(* ===== verification/ForkChoiceEngineDemo.v ===== *)
(** * ForkChoiceEngineDemo: the fork choice engine on a concrete network

    The pool and chain of [VotePoolDemo]: a quorum for the head finalizes its
    parent, a child becomes the head though the engine does not know it, and a
    shrinking validator set leaves a notification without effect. *)

From stdpp Require Import base tactics numbers option list gmap strings.
From Stdlib Require Import ZArith Lia Bool.
From S2P Require Import Prelude.
From S2P Require Import Hardforks.
From S2P Require Import Header.
From S2P Require Import Snapshot.
From S2P Require Import SnapshotProps.
From S2P Require Import SnapshotClaims.
From S2P Require Import Extra.
From S2P Require Import ExtraProps.
From S2P Require Import Attestation.
From S2P Require Import AttestationProps.
From S2P Require Import AttestationDemo.
From S2P Require Import ForkChoice.
From S2P Require Import Collections.
From S2P Require Import VoteMonitor.
From S2P Require Import VotePool.
From S2P Require Import VotePoolProps.
From S2P Require Import VotePoolClaims.
From S2P Require Import VotePoolPromotion.
From S2P Require Import VotePoolFinality.
From S2P Require Import VotePoolDemo.
From S2P Require Import ForkChoiceEngine.
From S2P Require Import ForkChoiceEngineProps.

Module EngineNet.
Import ThresholdForks DemoApis DemoChain ExtraDemo TaggedRlp AttestationNet ListContainers PoolNet.

(** The engine knows the difficulty of the head and fails on every other. *)
Definition engine : BscForkChoiceEngine := {|
  provider := {| best_number := Done (top + 1);
                 header_by_number n := Done (if n =? top + 1 then Some h1 else None) |};
  engine_handle := {| query_td n _ := if n =? top + 1 then Done (Some 100) else Fail "unknown block"%string;
                      fork_choice_updated _ := Done Valid |};
  engine_spec := mainnet;
|}.

Definition fresh (ps : PoolState) : EngineState := engine_new ps.

Lemma head_resolves justified : resolves (eq (node justified)) h1.
Proof. intros ? x <- Hx. vm_compute in Hx. by injection Hx as <-. Qed.

Definition told_final : ForkchoiceState :=
  {| head_block_hash := 7000 + (top + 1); safe_block_hash := 7000 + top; finalized_block_hash := 7000 + top |}.

Example quorum_finalizes : told (update_forkchoice engine false env1 env1 h1 (fresh st_final)).2 = [told_final].
Proof. by vm_compute. Qed.


(** ** The child of the head *)

(** The child justifies nothing new. *)
Definition env_child : Shared := {|
  get_best_canonical_block_number := get_best_canonical_block_number env1;
  get_canonical_header_by_number := get_canonical_header_by_number env1;
  header_by_hash_provider := header_by_hash_provider env1;
  get_snapshot_provider := Some (λ h,
    if (h =? 7000 + (top + 1)) || (h =? 7000 + (top + 2)) then Some (head_snapshot justified_top) else None);
  has_fork_choice_engine := true;
|}.

Lemma child_becomes_head_witness :
  head_block_hash <$> told (update_forkchoice engine false env_child env_child h2 (fresh st_final)).2 = [7000 + (top + 2)].
Proof.
  etransitivity; [apply (child_becomes_head engine false env_child env_child h2 h1 (fresh st_final) 100)|by vm_compute].
  1-3: by vm_compute.
  1: constructor.
  1-2: by vm_compute.
  1: split; [by vm_compute|split; by vm_compute].
  all: by vm_compute.
Defined.

(** ** Early finality *)

Lemma early_finality_exact_witness :
  ∃ s, told (update_forkchoice engine false env1 env1 h1
               {| header_td_cache := lru_new 128; votes := notified; told := [] |}).2 = [s] ∧
    finalized_block_hash s = 7000 + top.
Proof.
  destruct (early_finality_exact engine false env1 env1 (7000 + (top + 1)) 2 (fresh (cold st_final)) 100)
    as (head & snap & Hu & Hs & Hrest).
  - intros Hst. apply (f_equal (length ∘ forkchoice_updates)) in Hst. vm_compute in Hst. discriminate Hst.
  - done.
  - constructor.
  - by vm_compute.
  - assert (Eu : forkchoice_updates notified = [h1]) by by vm_compute.
    change (forkchoice_updates notified = [head]) in Hu. rewrite Eu in Hu. injection Hu as <-.
    assert (Es : snapshot_of env1 (hash_slow h1) = Some (head_snapshot justified_top)) by by vm_compute.
    rewrite Es in Hs. injection Hs as <-.
    assert (Ep : snapshot_of env1 (parent_hash h1) = Some s0) by by vm_compute.
    destruct (Hrest s0 eq_refl ltac:(by vm_compute) ltac:(by vm_compute) ltac:(by vm_compute) Ep ltac:(by vm_compute))
      as (s & Ht & _ & Hf & _).
    exists s. split; [exact Ht|]. apply Hf. by vm_compute.
Defined.

(** The head has three validators, its parent still had six: two votes make the
    pool notify the engine, once, and the engine finalizes nothing new. *)
Definition six : Snapshot :=
  {| epoch_num := epoch_num s0; block_number := block_number s0; block_hash := block_hash s0;
     validators := validators s0 ++ [40; 50; 60]; validators_map := validators_map s0;
     recent_proposers := recent_proposers s0; vote_data := vote_data s0; turn_length := turn_length s0;
     block_interval := block_interval s0; recent_fork_hashes := recent_fork_hashes s0 |}.

Definition env_shrunk : Shared := {|
  get_best_canonical_block_number := get_best_canonical_block_number env1;
  get_canonical_header_by_number := get_canonical_header_by_number env1;
  header_by_hash_provider := header_by_hash_provider env1;
  get_snapshot_provider := Some (λ h,
    if h =? 7000 + top then Some six
    else if h =? 7000 + (top + 1) then Some (head_snapshot justified_top) else None);
  has_fork_choice_engine := true;
|}.

Definition st_shrunk : PoolState := foldl (put env_shrunk) state_new [signed 1 final_d; signed 2 final_d].

Example notified_without_effect :
  (number <$> forkchoice_updates st_shrunk) = [top + 1] ∧
  (finalized_block_hash <$> told (update_forkchoice engine false env_shrunk env_shrunk h1 (fresh st_shrunk)).2) = [7000] ∧
  forkchoice_updates (put env_shrunk st_shrunk (signed 3 final_d)) = forkchoice_updates st_shrunk.
Proof. by vm_compute. Qed.
End EngineNet.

===

Word for word, write out all of the entries again.

(* ===== verification/ForkChoiceEngineDemo.v ===== *)
(** * ForkChoiceEngineDemo: the fork choice engine on a concrete network

    The pool and chain of [VotePoolDemo]: a quorum for the head finalizes its
    parent, a child becomes the head though the engine does not know it, and a
    shrinking validator set leaves a notification without effect. *)

From stdpp Require Import base tactics numbers option list gmap strings.
From Stdlib Require Import ZArith Lia Bool.
From S2P Require Import Prelude.
From S2P Require Import Hardforks.
From S2P Require Import Header.
From S2P Require Import Snapshot.
From S2P Require Import SnapshotProps.
From S2P Require Import SnapshotClaims.
From S2P Require Import Extra.
From S2P Require Import ExtraProps.
From S2P Require Import Attestation.
From S2P Require Import AttestationProps.
From S2P Require Import AttestationDemo.
From S2P Require Import ForkChoice.
From S2P Require Import Collections.
From S2P Require Import VoteMonitor.
From S2P Require Import VotePool.
From S2P Require Import VotePoolProps.
From S2P Require Import VotePoolClaims.
From S2P Require Import VotePoolPromotion.
From S2P Require Import VotePoolFinality.
From S2P Require Import VotePoolDemo.
From S2P Require Import ForkChoiceEngine.
From S2P Require Import ForkChoiceEngineProps.

Module EngineNet.
Import ThresholdForks DemoApis DemoChain ExtraDemo TaggedRlp AttestationNet ListContainers PoolNet.

(** The engine knows the difficulty of the head and fails on every other. *)
Definition engine : BscForkChoiceEngine := {|
  provider := {| best_number := Done (top + 1);
                 header_by_number n := Done (if n =? top + 1 then Some h1 else None) |};
  engine_handle := {| query_td n _ := if n =? top + 1 then Done (Some 100) else Fail "unknown block"%string;
                      fork_choice_updated _ := Done Valid |};
  engine_spec := mainnet;
|}.

Definition fresh (ps : PoolState) : EngineState := engine_new ps.

Lemma head_resolves justified : resolves (eq (node justified)) h1.
Proof. intros ? x <- Hx. vm_compute in Hx. by injection Hx as <-. Qed.

Definition told_final : ForkchoiceState :=
  {| head_block_hash := 7000 + (top + 1); safe_block_hash := 7000 + top; finalized_block_hash := 7000 + top |}.

Example quorum_finalizes : told (update_forkchoice engine false env1 env1 h1 (fresh st_final)).2 = [told_final].
Proof. by vm_compute. Qed.


(** ** The child of the head *)

(** The child justifies nothing new. *)
Definition env_child : Shared := {|
  get_best_canonical_block_number := get_best_canonical_block_number env1;
  get_canonical_header_by_number := get_canonical_header_by_number env1;
  header_by_hash_provider := header_by_hash_provider env1;
  get_snapshot_provider := Some (λ h,
    if (h =? 7000 + (top + 1)) || (h =? 7000 + (top + 2)) then Some (head_snapshot justified_top) else None);
  has_fork_choice_engine := true;
|}.

Lemma child_becomes_head_witness :
  head_block_hash <$> told (update_forkchoice engine false env_child env_child h2 (fresh st_final)).2 = [7000 + (top + 2)].
Proof.
  etransitivity; [apply (child_becomes_head engine false env_child env_child h2 h1 (fresh st_final) 100)|by vm_compute].
  1-3: by vm_compute.
  1: constructor.
  1-2: by vm_compute.
  1: split; [by vm_compute|split; by vm_compute].
  all: by vm_compute.
Defined.

(** ** Early finality *)

Lemma early_finality_exact_witness :
  ∃ s, told (update_forkchoice engine false env1 env1 h1
               {| header_td_cache := lru_new 128; votes := notified; told := [] |}).2 = [s] ∧
    finalized_block_hash s = 7000 + top.
Proof.
  destruct (early_finality_exact engine false env1 env1 (7000 + (top + 1)) 2 (fresh (cold st_final)) 100)
    as (head & snap & Hu & Hs & Hrest).
  - intros Hst. apply (f_equal (length ∘ forkchoice_updates)) in Hst. vm_compute in Hst. discriminate Hst.
  - done.
  - constructor.
  - by vm_compute.
  - assert (Eu : forkchoice_updates notified = [h1]) by by vm_compute.
    change (forkchoice_updates notified = [head]) in Hu. rewrite Eu in Hu. injection Hu as <-.
    assert (Es : snapshot_of env1 (hash_slow h1) = Some (head_snapshot justified_top)) by by vm_compute.
    rewrite Es in Hs. injection Hs as <-.
    assert (Ep : snapshot_of env1 (parent_hash h1) = Some s0) by by vm_compute.
    destruct (Hrest s0 eq_refl ltac:(by vm_compute) ltac:(by vm_compute) ltac:(by vm_compute) Ep ltac:(by vm_compute))
      as (s & Ht & _ & Hf & _).
    exists s. split; [exact Ht|]. apply Hf. by vm_compute.
Defined.

(** The head has three validators, its parent still had six: two votes make the
    pool notify the engine, once, and the engine finalizes nothing new. *)
Definition six : Snapshot :=
  {| epoch_num := epoch_num s0; block_number := block_number s0; block_hash := block_hash s0;
     validators := validators s0 ++ [40; 50; 60]; validators_map := validators_map s0;
     recent_proposers := recent_proposers s0; vote_data := vote_data s0; turn_length := turn_length s0;
     block_interval := block_interval s0; recent_fork_hashes := recent_fork_hashes s0 |}.

Definition env_shrunk : Shared := {|
  get_best_canonical_block_number := get_best_canonical_block_number env1;
  get_canonical_header_by_number := get_canonical_header_by_number env1;
  header_by_hash_provider := header_by_hash_provider env1;
  get_snapshot_provider := Some (λ h,
    if h =? 7000 + top then Some six
    else if h =? 7000 + (top + 1) then Some (head_snapshot justified_top) else None);
  has_fork_choice_engine := true;
|}.

Definition st_shrunk : PoolState := foldl (put env_shrunk) state_new [signed 1 final_d; signed 2 final_d].

Example notified_without_effect :
  (number <$> forkchoice_updates st_shrunk) = [top + 1] ∧
  (finalized_block_hash <$> told (update_forkchoice engine false env_shrunk env_shrunk h1 (fresh st_shrunk)).2) = [7000] ∧
  forkchoice_updates (put env_shrunk st_shrunk (signed 3 final_d)) = forkchoice_updates st_shrunk.
Proof. by vm_compute. Qed.
End EngineNet.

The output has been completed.